When this technique is applied in the painting of
character portraits, visual effects lead to the impression of moving memories. At this early stage, he paints the character by combining rough and quick brush techniques to get the effect of brush strokes and palette. When the character of the hero is caught, Arif does not lose a moment, sweeping the images with a brush. This wet technique helps him to express of ideas directly.
 
Popular Icons: Post-Photographic Expression

In modern society, painting is associated as part of the culture of the upper class, while photography considered as part of popular culture. The appearance of class boundaries between them can be encountered within the realm of Pop Art. The presence of the Pop Art movement opened up opportunities for the birth of popular icons as painting subjects. It is from this direction, that icon painting can be traced.
 
Throughout the last two years, A
rif painted many famous figures from various countries with different cultural backgrounds, ranging from Soekarno (Indonesia's president) and Marilyn Monroe, to more contemporary icons such as Pippa Middleton. Icon paintings (historical and popular) seem to attact more interest than other subjects, such as kissing scenes and moments within ordinary life. This is perhaps due to the fact that painting portraits of popular figures is a form of subjective reinterpretation of personal images that were remembered by the masses.
 

The iconisation of public figures usually exists in the world of media and therefore, they are skilled incapturing their personalities. Photographic representations of such figures have been featured in autobiographical books, media, and film. However, the characteristics of these public personas are captured both intimately and publicly, because at the end of the day, the legacy of these icons will be remembered and passed down through society’s memory.

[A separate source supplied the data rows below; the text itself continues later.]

(* ===== verification/Block.v ===== *)
(** * Disk blocks: bytes, and the 32-bit words the kernel keeps in them

    The kernel overlays C structures on the data of a buffer: the log header, an
    array of block numbers, an inode.  The overlay of an array of [uint] (or
    [int]) is [get_word]/[put_word], little-endian as on the i386. *)
From S2P Require Import Prelude Params.

(** A block is the list of its [BSIZE] bytes. *)
Abbreviation block := (list Z) (only parsing).

Definition zero_block : block := replicate (Z.to_nat BSIZE) 0.

Definition byte_at (b : block) (i : nat) : Z := default 0 (b !! i).

(** [((uint* )data)[i]] *)
Definition get_word (b : block) (i : nat) : Z :=
  byte_at b (4 * i) + 2 ^ 8 * byte_at b (4 * i + 1) + 2 ^ 16 * byte_at b (4 * i + 2)
    + 2 ^ 24 * byte_at b (4 * i + 3).

(** [((uint* )data)[i] = v] *)
Definition put_word (b : block) (i : nat) (v : Z) : block :=
  <[(4 * i + 3)%nat := (v / 2 ^ 24) mod 2 ^ 8]>
    (<[(4 * i + 2)%nat := (v / 2 ^ 16) mod 2 ^ 8]>
      (<[(4 * i + 1)%nat := (v / 2 ^ 8) mod 2 ^ 8]>
        (<[(4 * i)%nat := v mod 2 ^ 8]> b))).

(** [((short* )data)[i]] as an unsigned number, and its assignment. *)
Definition get_half (b : block) (i : nat) : Z := byte_at b (2 * i) + 2 ^ 8 * byte_at b (2 * i + 1).
Definition put_half (b : block) (i : nat) (v : Z) : block :=
  <[(2 * i + 1)%nat := (v / 2 ^ 8) mod 2 ^ 8]> (<[(2 * i)%nat := v mod 2 ^ 8]> b).

(** The value of a [short]. *)
Definition s16 (z : Z) : Z := (z + 2 ^ 15) mod 2 ^ 16 - 2 ^ 15.

(** [memmove(data + off, src, length src)] and [memmove(dst, data + off, m)]. *)
Definition put_bytes (b : block) (off : nat) (src : list Z) : block := list_inserts off src b.
Definition get_bytes (b : block) (off m : nat) : list Z := take m (drop off b).

Definition is_byte (z : Z) : Prop := 0 <= z < 2 ^ 8.
Definition bytes_ok (b : block) : Prop := Forall is_byte b.

Section words.
Implicit Types (b : block) (i j : nat).

Lemma length_put_word b i v : length (put_word b i v) = length b.
Proof. unfold put_word. by rewrite !length_insert. Qed.

Lemma byte_at_insert_eq b i v : (i < length b)%nat → byte_at (<[i := v]> b) i = v.
Proof. intros. unfold byte_at. by rewrite list_lookup_insert_eq. Qed.

Lemma byte_at_insert_ne b i j v : i ≠ j → byte_at (<[i := v]> b) j = byte_at b j.
Proof. intros. unfold byte_at. by rewrite list_lookup_insert_ne. Qed.

(** A 32-bit number is the sum of its four digits in base 256. *)
Lemma digits_u32 v :
  v mod 2 ^ 8 + 2 ^ 8 * ((v / 2 ^ 8) mod 2 ^ 8) + 2 ^ 16 * ((v / 2 ^ 16) mod 2 ^ 8)
    + 2 ^ 24 * ((v / 2 ^ 24) mod 2 ^ 8) = u32 v.
Proof.
  unfold u32.
  replace (2 ^ 32) with (2 ^ 8 * (2 ^ 8 * (2 ^ 8 * 2 ^ 8))) by lia.
  rewrite !Z.rem_mul_r by lia. rewrite !Z.div_div by lia.
  change (2 ^ 8 * 2 ^ 8) with (2 ^ 16). change (2 ^ 16 * 2 ^ 8) with (2 ^ 24). lia.
Qed.

Lemma get_put_word_eq b i v :
  (4 * i + 3 < length b)%nat → get_word (put_word b i v) i = u32 v.
Proof.
  intros Hi. rewrite <-digits_u32. unfold get_word, put_word.
  repeat first [rewrite byte_at_insert_eq by (rewrite ?length_insert; lia)
               | rewrite byte_at_insert_ne by lia].
  done.
Qed.

Lemma get_put_word_ne b i j v : i ≠ j → get_word (put_word b i v) j = get_word b j.
Proof.
  intros Hi. unfold get_word, put_word.
  by rewrite !byte_at_insert_ne by lia.
Qed.

Lemma byte_at_range b i : bytes_ok b → is_byte (byte_at b i).
Proof.
  intros Hb. unfold byte_at. destruct (b !! i) eqn:E; simpl; [|by unfold is_byte].
  by eapply Forall_lookup_1.
Qed.

Lemma get_word_range b i : bytes_ok b → is_u32 (get_word b i).
Proof.
  intros Hb. unfold get_word, is_u32.
  pose proof (byte_at_range b (4 * i) Hb). pose proof (byte_at_range b (4 * i + 1) Hb).
  pose proof (byte_at_range b (4 * i + 2) Hb). pose proof (byte_at_range b (4 * i + 3) Hb).
  unfold is_byte in *. lia.
Qed.

Lemma put_word_bytes b i v : bytes_ok b → bytes_ok (put_word b i v).
Proof.
  intros Hb. unfold put_word.
  repeat (apply Forall_insert; [|unfold is_byte; apply Z.mod_pos_bound; lia]). done.
Qed.

(** A word occupies the bytes [4 * i] to [4 * i + 3], a half word [2 * i] and the
    next. *)
Lemma byte_at_put_word_ne b i v (j : nat) :
  (j < 4 * i ∨ 4 * i + 3 < j)%nat → byte_at (put_word b i v) j = byte_at b j.
Proof. intros. unfold put_word. by rewrite !byte_at_insert_ne by lia. Qed.

Lemma byte_at_put_half_ne b i v (j : nat) :
  (j < 2 * i ∨ 2 * i + 1 < j)%nat → byte_at (put_half b i v) j = byte_at b j.
Proof. intros. unfold put_half. by rewrite !byte_at_insert_ne by lia. Qed.

Lemma get_put_half_eq b i v :
  (2 * i + 1 < length b)%nat → get_half (put_half b i v) i = v mod 2 ^ 16.
Proof.
  intros Hi. unfold get_half, put_half.
  rewrite byte_at_insert_ne, !byte_at_insert_eq by (rewrite ?length_insert; lia).
  replace (2 ^ 16) with (2 ^ 8 * 2 ^ 8) by lia. rewrite Z.rem_mul_r by lia. lia.
Qed.

Lemma get_put_half_ne b i j v : i ≠ j → get_half (put_half b i v) j = get_half b j.
Proof. intros. unfold get_half. by rewrite !byte_at_put_half_ne by lia. Qed.

Lemma get_half_put_word b i j v :
  (2 * j + 1 < 4 * i ∨ 4 * i + 3 < 2 * j)%nat → get_half (put_word b i v) j = get_half b j.
Proof. intros. unfold get_half. by rewrite !byte_at_put_word_ne by lia. Qed.

Lemma get_word_put_half b i j v :
  (4 * j + 3 < 2 * i ∨ 2 * i + 1 < 4 * j)%nat → get_word (put_half b i v) j = get_word b j.
Proof. intros. unfold get_word. by rewrite !byte_at_put_half_ne by lia. Qed.

Lemma length_put_half b i v : length (put_half b i v) = length b.
Proof. unfold put_half. by rewrite !length_insert. Qed.

Lemma put_half_bytes b i v : bytes_ok b → bytes_ok (put_half b i v).
Proof.
  intros Hb. unfold put_half.
  repeat (apply Forall_insert; [|unfold is_byte; apply Z.mod_pos_bound; lia]). done.
Qed.

Lemma s16_mod z : - 2 ^ 15 <= z < 2 ^ 15 → s16 (z mod 2 ^ 16) = z.
Proof. unfold s16. intros. rewrite Zplus_mod_idemp_l, Z.mod_small; lia. Qed.

Lemma length_put_bytes b off src : length (put_bytes b off src) = length b.
Proof. apply length_inserts. Qed.

Lemma put_bytes_ok b off src : bytes_ok b → bytes_ok src → bytes_ok (put_bytes b off src).
Proof.
  intros Hb Hs. unfold put_bytes. revert off b Hb. induction Hs as [|x src Hx Hs IH]; intros off b Hb.
  - done.
  - cbn. apply Forall_insert; [|done]. by apply IH.
Qed.

(** Reading inside and outside the bytes stored. *)
Lemma byte_at_put_bytes b off src (j : nat) :
  (off + length src ≤ length b)%nat →
  byte_at (put_bytes b off src) j
  = if decide (off ≤ j < off + length src)%nat then byte_at src (j - off) else byte_at b j.
Proof.
  intros Hl. unfold byte_at, put_bytes. case_decide as Hj.
  - rewrite list_lookup_inserts by lia. done.
  - destruct (decide (j < off)%nat); [by rewrite list_lookup_inserts_lt by lia|].
    by rewrite list_lookup_inserts_ge by lia.
Qed.

Lemma byte_at_get_bytes b off m (j : nat) :
  (j < m)%nat → byte_at (get_bytes b off m) j = byte_at b (off + j).
Proof.
  intros Hj. unfold byte_at, get_bytes.
  rewrite lookup_take_lt by done. by rewrite lookup_drop.
Qed.

Lemma list_eq_byte (l1 l2 : list Z) :
  length l1 = length l2 → (∀ j : nat, (j < length l1)%nat → byte_at l1 j = byte_at l2 j) → l1 = l2.
Proof.
  intros Hl Hb. apply list_eq. intros j. destruct (decide (j < length l1)%nat) as [Hj|Hj].
  - destruct (lookup_lt_is_Some_2 l1 j Hj) as [x Hx], (lookup_lt_is_Some_2 l2 j) as [y Hy]; [lia|].
    specialize (Hb j Hj). unfold byte_at in Hb. rewrite Hx, Hy in *. cbn in Hb. congruence.
  - rewrite !(proj2 (lookup_ge_None _ _)) by lia. done.
Qed.

Lemma length_get_bytes b off m :
  (off + m ≤ length b)%nat → length (get_bytes b off m) = m.
Proof. intros. unfold get_bytes. rewrite length_take, length_drop. lia. Qed.

Lemma get_word_zero n i : get_word (replicate n 0) i = 0.
Proof.
  assert (∀ j, byte_at (replicate n 0) j = 0) as H.
  { intros j. unfold byte_at. destruct (_ !! j) eqn:E; [|done].
    by apply lookup_replicate in E as [-> _]. }
  unfold get_word. by rewrite !H.
Qed.

Lemma get_word_zero_block i : get_word zero_block i = 0.
Proof. apply get_word_zero. Qed.

Lemma zero_block_bytes : bytes_ok zero_block.
Proof. apply Forall_replicate. unfold is_byte. lia. Qed.
End words.

#[global] Opaque get_word put_word get_half put_half put_bytes get_bytes zero_block.
#[export] Hint Rewrite length_put_word length_put_half length_put_bytes : len.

Arif, on the other hand, expresses an entirely different dimension of the popular icons he chooses to paint. Nevertheless, due to the celebrity of the personalities in his paintings, they still impose the same reception experience of the post-photography concept. In short, Arif’s paintings have a relationship between the spontaneity of the brush and the “frozen” photography, generated, perhaps, by the effect of a screen of brush strokes with a realist object as a background. The effect is an aesthetic experience that becomes ambiguous or ambivalent: frozen but engaging; clear but vague; painted but photographic, redefining the status of paintings in a post-photographic era and presents a specific experience known as the “in between.
 
Overall, through his paintings of icons
, Arif shows symptoms of a seizure of the character’s image, in a moment, between the public and the private. The Painter represents the individual consciousness, which has a relationship between the aesthetic and the images offered by popular media. Currently, Arief doesn’t want to be simply categorized as an icon painter. He has painted other various subjects and does not want to be shackled to a single concept, wishing to continue to create work that inspires our lives.